For a more in depth discussion of many of these images, our hypothesis about bark scaling, the field observations, and scientific literature that informs it, visit the posts tagged “cavities and feeding sign”, this one and this one in particular.
Updates to this page will be posted above the original images included in the gallery, most recent first. The original gallery is in chronological order, November 2009 – February 2015.
Update: March 2015:
We found an abundance of recent feeding sign on sweet gums, both standing and downed, as well as some older work we think of as diagnostic on dead hickories. This is discussed in detail in Part 1 of the trip report. Many of those images (some with exposure adjusted) are included here. Several others were not included in that post.
End of update.
An additional insight followed the initial creation of this page, and this seems like the appropriate place to include it. There appear to be two types of work in these images, both consistent in many respects with what is known about ivorybill feeding.
One is scaling on what appear to be cerambycid-infested trees. Cerambycids are known to be a preferred ivorybill prey species, and we found adults of a known prey species (Hesperandra or Parandra polita) under the bark of one of the scaled hickories. This type of scaling reveals numerous, large exit tunnels and virtually no frass. This work is found on boles and large branches, and I suspect that it may have to be done very rapidly and efficiently because the window of time for capturing larvae as they dig their exit tunnels before creating a sealed chamber and pupating is likely quite narrow. This seems suggestive of IBWO, since efficient scaling and a high degree of specialization in terms of targeting this particular prey at the right time, when the larvae are at their most nutritious, are consistent with both morphology and known behavior; for a Pileated, the time and effort involved would likely exceed the reward. The long temporal gap between or lack of return visits to these feeding trees might also point in this direction.
This type of scaling seems to involve the first infestation with and maturation of cerambycid larvae. The last time I visited the hickory that appears on the home page, approximately 18 months after finding it, there was no new scaling (the bark was of course quite loose) and a little bit of apparent Red-bellied excavation. There did not appear to be any new exit tunnels either. The same is true for the sweet gum shown just below it.
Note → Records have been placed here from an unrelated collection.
(** * WhatsApp webhook aggregation service: model and verification

    A shallow embedding of [src/main.py] (the webhook handler, the audio
    transcription helper and the per-sender aggregation task) and of
    [process_chunks] from [src/app/agent/utils/graph_utils.py].

    The service runs on one asyncio event loop.  A coroutine runs without
    interruption between two [await]s that really suspend, so the model has
    one atomic step per such segment:
    - a whole call of [webhook_handler] (its only [await] is on
      [transcribe_base64_audio], a coroutine that never suspends);
    - [process_aggregated_messages] up to [asyncio.sleep];
    - [process_aggregated_messages] from the wake-up to [await main(...)];
    - the rest of [process_aggregated_messages] once [main] returned or
      raised.
    Calls to the logger are left out. *)

From stdpp Require Import base gmap strings list pretty.
From Stdlib Require Import ZArith QArith Ascii String.

Local Close Scope Q_scope.
Local Open Scope string_scope.
Set Warnings "-register-all,-clear-no-such-hyp".

(** ** Python values and exceptions *)

(** The JSON payloads ([Dict[str, Any]]) and the agent chunks.  A dict is
    an association list in insertion order, read at the first match. *)
Inductive pyval : Type :=
| PNone
| PBool (b : bool)
| PInt (z : Z)
| PFloat (q : Q)
| PStr (s : string)
| PList (l : list pyval)
| PDict (d : list (string * pyval))
| PAIMessage (content : pyval) (tool_calls : option (list pyval)).

Abbreviation dict := (list (string * pyval)).

Inductive exn : Type :=
| KeyError (key : string)
| IndexError
| TypeError
| ValueError
| ValidationError (field : string)
| BinasciiError
| UnboundLocalError (name : string)
| NameError (name : string)
| OSError
| CollaboratorError (msg : string)
| HTTPException (status_code : Z) (detail : string).

Inductive result (A : Type) : Type :=
| Ok (a : A)
| Raise (e : exn).
Arguments Ok {A} a.
Arguments Raise {A} e.

Definition result_bind {A B} (r : result A) (k : A → result B) : result B :=
  match r with
  | Ok a => k a
  | Raise e => Raise e
  end.

Fixpoint dict_lookup (d : dict) (k : string) : option pyval :=
  match d with
  | [] => None
  | (k', v) :: d' => if String.eqb k' k then Some v else dict_lookup d' k
  end.

(** [d.get(k)] and [d.get(k, dflt)] *)
Definition dict_get (d : dict) (k : string) : pyval :=
  default PNone (dict_lookup d k).
Definition dict_get_default (d : dict) (k : string) (dflt : pyval) : pyval :=
  default dflt (dict_lookup d k).

(** [d[k]] on a dict *)
Definition dict_getitem (d : dict) (k : string) : result pyval :=
  match dict_lookup d k with
  | Some v => Ok v
  | None => Raise (KeyError k)
  end.

(** [v[k]] with a string key [k] on any value: only a dict supports it. *)
Definition subscript (v : pyval) (k : string) : result pyval :=
  match v with
  | PDict d => dict_getitem d k
  | _ => Raise TypeError
  end.

(** [v == "s"] *)
Definition eq_str (v : pyval) (s : string) : bool :=
  match v with
  | PStr s' => String.eqb s' s
  | _ => false
  end.

(** [v == True]: Python's [bool] is a subtype of [int], so [1] and [1.0]
    compare equal to [True]. *)
Definition eq_True (v : pyval) : bool :=
  match v with
  | PBool b => b
  | PInt z => Z.eqb z 1
  | PFloat q => Qeq_bool q 1%Q
  | _ => false
  end.

(** [v in ["chat", "list_response", "ptt"]] *)
Definition in_allowed_types (v : pyval) : bool :=
  eq_str v "chat" || eq_str v "list_response" || eq_str v "ptt".

(** [" ".join(l)] *)
Fixpoint join (sep : string) (l : list string) : string :=
  match l with
  | [] => ""
  | [x] => x
  | x :: l' => x +:+ sep +:+ join sep l'
  end.

(** [s.split("@")[0]]: the part of [s] before its first ["@"], all of [s]
    when it has none. *)
Fixpoint before_at (s : string) : string :=
  match s with
  | EmptyString => EmptyString
  | String c s' => if Ascii.eqb c "@"%char then EmptyString else String c (before_at s')
  end.

(** [c in s] for a character [c] *)
Fixpoint mentions (c : ascii) (s : string) : bool :=
  match s with
  | EmptyString => false
  | String c' s' => Ascii.eqb c' c || mentions c s'
  end.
The second category involves trees that are predominantly infested with larvae that live just under the bark. These generally have shallow galleries and few or no exit tunnels; frass is often visible when the work is fresh. We’ve found this work on boles of smaller trees and on the boles and tops of downed, but very recently dead sweet gums – twigs attached (in all) and leaves attached (in most) instances. The reddish tinge from the frass that Tanner described is visible in some of the images above. I suspect this type of scaling is less dependent on season.